La orquesta empezó a tocar.

Hwel miraba desde los bastidores, e hizo una señal a Wimsloe y a Brattsley, que salieron a la luz de las antorchas.

anciano primero: ¿Qué le sucede a la tierra?

anciana primera: Ahora impera el terror…

El enano los observó unos instantes, moviendo los labios sin emitir sonido alguno. Luego regresó a la habitación de la guardia, donde el resto del reparto terminaba de vestirse apresuradamente. Hwel lanzó el tradicional grito de rabia de los directores.

—¡Vamos! —ordenó—. ¡Soldados del rey, firmes! Y las brujas… ¿Dónde están las condenadas brujas?

Los aprendices más jóvenes se presentaron ante él.

—¡He perdido mi verruga!

—¡Este caldero está lleno de hollín!

—¡En esta peluca hay algo vivo!

—¡Calma, calma! —gritó Hwel—. ¡Todo saldrá bien la noche del estreno!

—¡Ésta es la noche del estreno, Hwel!

El enano cogió un puñado de masilla de la mesa de maquillajes, y estampó una verruga del tamaño de una naranja. La peluca de paja fue colocada bruscamente sobre la cabeza de su propietario, con habitantes y todo, y el caldero recibió una breve inspección tras lo cuál su hollín fue calificado de perfecto y adecuadísimo a las circunstancias.

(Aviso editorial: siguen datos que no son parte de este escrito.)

Lemma MMU_init_ok (fuel : nat) (p3 p2 h : Z) (map : PhysicalMMap) (stack : list SegmentList)
    (k : kstate) (E : Segment) :
  boot_map_ok map E → (∃ a, usable_page map E a) →
  (num_kernel_sects map ≤ length stack)%nat →
  (num_kernel_sects map ≤ fuel)%nat → (num_mmap map ≤ fuel)%nat →
  p3 mod PAGE_SIZE = 0 → p2 mod PAGE_SIZE = 0 → p2 ≠ p3 →
  s_base E ≤ p3 < s_end E → s_base E ≤ p2 < s_end E → s_end E ≤ 2 ^ 52 →
  length (handlers (k_irq k)) = 256%nat →
  ∃ k' f q, MMU_init fuel p3 p2 h map stack k = Ok (0, k') ∧
    vm_rep (k_vm k') (mkAS {[ [] := f ]} ∅) q ∧
    (∀ a, a ∈ f :: q ↔ usable_page map E a) ∧
    heap_next k' = MMAP_KERNEL_HEAP_START ∧ stack_next k' = MMAP_KERNEL_STACKS_END - 8 ∧
    (∀ v, 0 ≤ v < 2 ^ 48 → translate (v_mem (k_vm k')) (v_cr3 (k_vm k')) v =
                            if v <? 0x40000000 then Some v else None) ∧
    handlers (k_irq k') !! 14%nat = Some (h, NULL).
Proof.
  intros B [a Ha] Hst Hf1 Hf2 A3 A2 Hne I3 I2 H52 Hh.
  destruct (init_frames fuel map stack E B Hst Hf1 Hf2) as (ex & fs & hd & q & E1 & E2 & Hrep & Hq).
  unfold MMU_init. rewrite (proj2 (Nat.ltb_ge _ _)) by apply B. rewrite E1, bind_Ok, E2, bind_Ok. cbn [fst snd].
  destruct q as [|f q]; [by apply Hq, elem_of_nil in Ha|].
  set (st0 := mkMMU fs hd NULL NULL NULL MMAP_KERNEL_HEAP_START (MMAP_KERNEL_STACKS_END - 8)).
  destruct (MMU_alloc_frame_cons _ st0 _ _ (Hrep (v_mem (k_vm k)) NULL MMAP_KERNEL_HEAP_START (MMAP_KERNEL_STACKS_END - 8)))
    as (st1 & Ea & _).
  rewrite Ea, bind_Ok. cbn [fst snd].
  destruct (frames_rep_frames _ _ _ (Hrep ∅ 0 0 0)) as [HF HN]. apply Forall_cons in HF as [Hf HF].
  rewrite (proj2 (Z.eqb_neq f NULL)) by (by apply frame_neq).
  assert (Hi : IRQ_set_handler PAGE_FAULT_IRQ h NULL (k_irq k) =
    Ok (mkIrqs (<[14%nat := (h, NULL)]> (handlers (k_irq k))) (irq_semaphore (k_irq k)) (iflag (k_irq k)) (irq_log (k_irq k)))).
  { unfold IRQ_set_handler. change ((256 <? PAGE_FAULT_IRQ) || (PAGE_FAULT_IRQ <? 0))%bool with false.
    change (Z.to_nat PAGE_FAULT_IRQ) with 14%nat. by rewrite upd_Ok by lia. }
  assert (Hp : ∃ m1 irq1, PT_init p3 p2 h (v_mem (k_vm k)) (k_irq k) = Ok (m1, irq1) ∧
    handlers irq1 !! 14%nat = Some (h, NULL)).
  { unfold PT_init. rewrite Hi, bind_Ok. eexists _, _. split; [reflexivity|]. cbn [handlers].
    apply list_lookup_insert_eq. lia. }
  destruct Hp as (m1 & irq1 & Ep & Hh1). rewrite Ep, bind_Ok. cbn [fst snd].
  assert (Hfe : usable_page map E f) by (apply Hq, elem_of_cons; by left).
  assert (Hnd : NoDup [p2; p3; f]).
  { destruct Hfe as (_ & _ & Hfe & _).
    apply NoDup_cons; split; [|apply NoDup_cons; split; [|apply NoDup_singleton]].
    - intros [?|Hx%list_elem_of_singleton]%elem_of_cons; [done|]. apply Hfe. by rewrite <- Hx.
    - intros Hx%list_elem_of_singleton. apply Hfe. by rewrite <- Hx. }
  assert (Hs3 : 0 ≤ s_base E) by (destruct B as [_ _ _ _ _ _ _ _ _ _ [? _] _]; done).
  destruct (identity_tables p3 p2 f h _ _ m1 irq1 A3 A2 Hf ltac:(lia) ltac:(lia) Hnd Ep) as (T4 & T3 & T2).
  pose proof (MMU_alloc_frame_vnext _ _ _ _ Ea) as Hv. unfold vnext, st0 in Hv. cbn in Hv. injection Hv as _ Hv1 Hv2.
  rewrite (MMU_alloc_frame_mem _ (PT_page_table_init p3 f m1) st0 eq_refl) in Ea.
  destruct (MMU_alloc_frame_cons _ st0 _ _ (Hrep (PT_page_table_init p3 f m1) NULL MMAP_KERNEL_HEAP_START (MMAP_KERNEL_STACKS_END - 8)))
    as (st2 & Ea2 & Hrep2).
  rewrite Ea in Ea2. apply Ok_pair_inj in Ea2 as [_ <-].
  eexists _, f, q. split; [done|]. cbn [k_vm k_irq]. split; [|split; [done|split; [done|split; [done|split; [|done]]]]].
  - assert (Ho : owned (mkAS {[ [] := f ]} ∅) = [f]).
    { unfold owned, tab_frames, mapped_frames. cbn [tabs pgs]. by rewrite map_to_list_singleton, map_to_list_empty. }
    split; cbn [v_mem v_fa v_cr3]; [|exact Hrep2|by rewrite Ho|rewrite Ho; by constructor].
    apply as_rep_root; [done|]. intros i Hi1. rewrite T4 by lia. by rewrite (proj2 (Z.eqb_neq i 0)) by lia.
  - intros v Hv0. cbn [v_mem v_cr3]. apply (translate_identity _ f p3 p2); try done; lia.
Qed.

En el escenario, a un guardia se le cayó el escudo, se agachó para recogerlo y se le cayó la lanza. Hwel puso los ojos en blanco y rezó en silencio a cualquier dios que le estuviera escuchando.

Las cosas ya iban mal. En las primeras representaciones, habían tenido problemas, cierto, pero Hwel había conocido un par de fracasos monumentales, y aquello llevaba camino de ser el peor de todos. Aquella compañía estaba más temblorosa que un cubo de flanes. Los diálogos eran entrecortados y tartamudeantes.

—… vengar el terror de la muerte de vuestro padre —siseó a modo de apuntador, antes de volverse hacia las temblorosas brujas.

Dejó escapar un gemido. Hubiera dado cualquier cosa por poder hacer mutis. Se suponía que aquel trío estaba aterrorizando al reino. Sólo quedaba un minuto para que entraran en escena.

—¡Bien! —exclamó, recuperando el dominio—. ¿Qué sois? Malvadas hechiceras, ¿verdad?

—Sí, Hwel —asintieron con aire sumiso.

—¡Decidme qué sois! —ordenó.

—Somos malvadas hechiceras, Hwel.

—¡Más alto!

—¡Somos Malvadas Hechiceras!

Hwel dio unos pasos, luego se giró bruscamente sobre los talones.

—¿Y qué vais a hacer?

La Segunda Bruja se rascó la poblada peluca.

—¿Vamos a maldecir a la gente? —aventuró—. Lo pone en el libreto…

—¡No os OIGO!

—¡Vamos a maldecir a la gente! —corearon los tres, mirando hacia arriba para no encontrarse con los ojos del enano.

Hwel volvió a pasear con las manos a la espalda.

—¿Qué sois?

—¡Somos brujas, Hwel!

—¿Qué clase de brujas?

—¡Brujas crueles y sanguinarias! —gritaron los tres, captando el espíritu.

—¿Qué clase de brujas crueles y sanguinarias?

—¡Malvadas brujas crueles y sanguinarias!

—¿Sois perversas?

—¡Sí!

—¿Sois astutas?

—¡Sí!

Hwel se irguió en toda su altura, por poca que fuera.

—¿Qué-sois-vo-so-tras?

—¡Somos perversas y astutas brujas malvadas, crueles y sanguinarias!

—¡Eso es!

Señaló con dedo vibrante hacia el escenario, bajó la voz y, en ese momento, una inspiración dramática se precipitó hacia él procedente de la estratosfera y acertó de lleno en su módulo creativo, haciéndole añadir:

—Ahora quiero que salgáis y los pongáis de pie. No por mí. No por el maldito capitán. —Se pasó el imaginario puro de una comisura a otra de la boca, se echó hacia atrás un casco inexistente, y rugió—. Sino por el cabo Walkowski y su perro.

Lo miraron, incrédulos.

Como si le hubieran dado el pie, a alguien se le cayó la hoja de latón, y rompió el hechizo.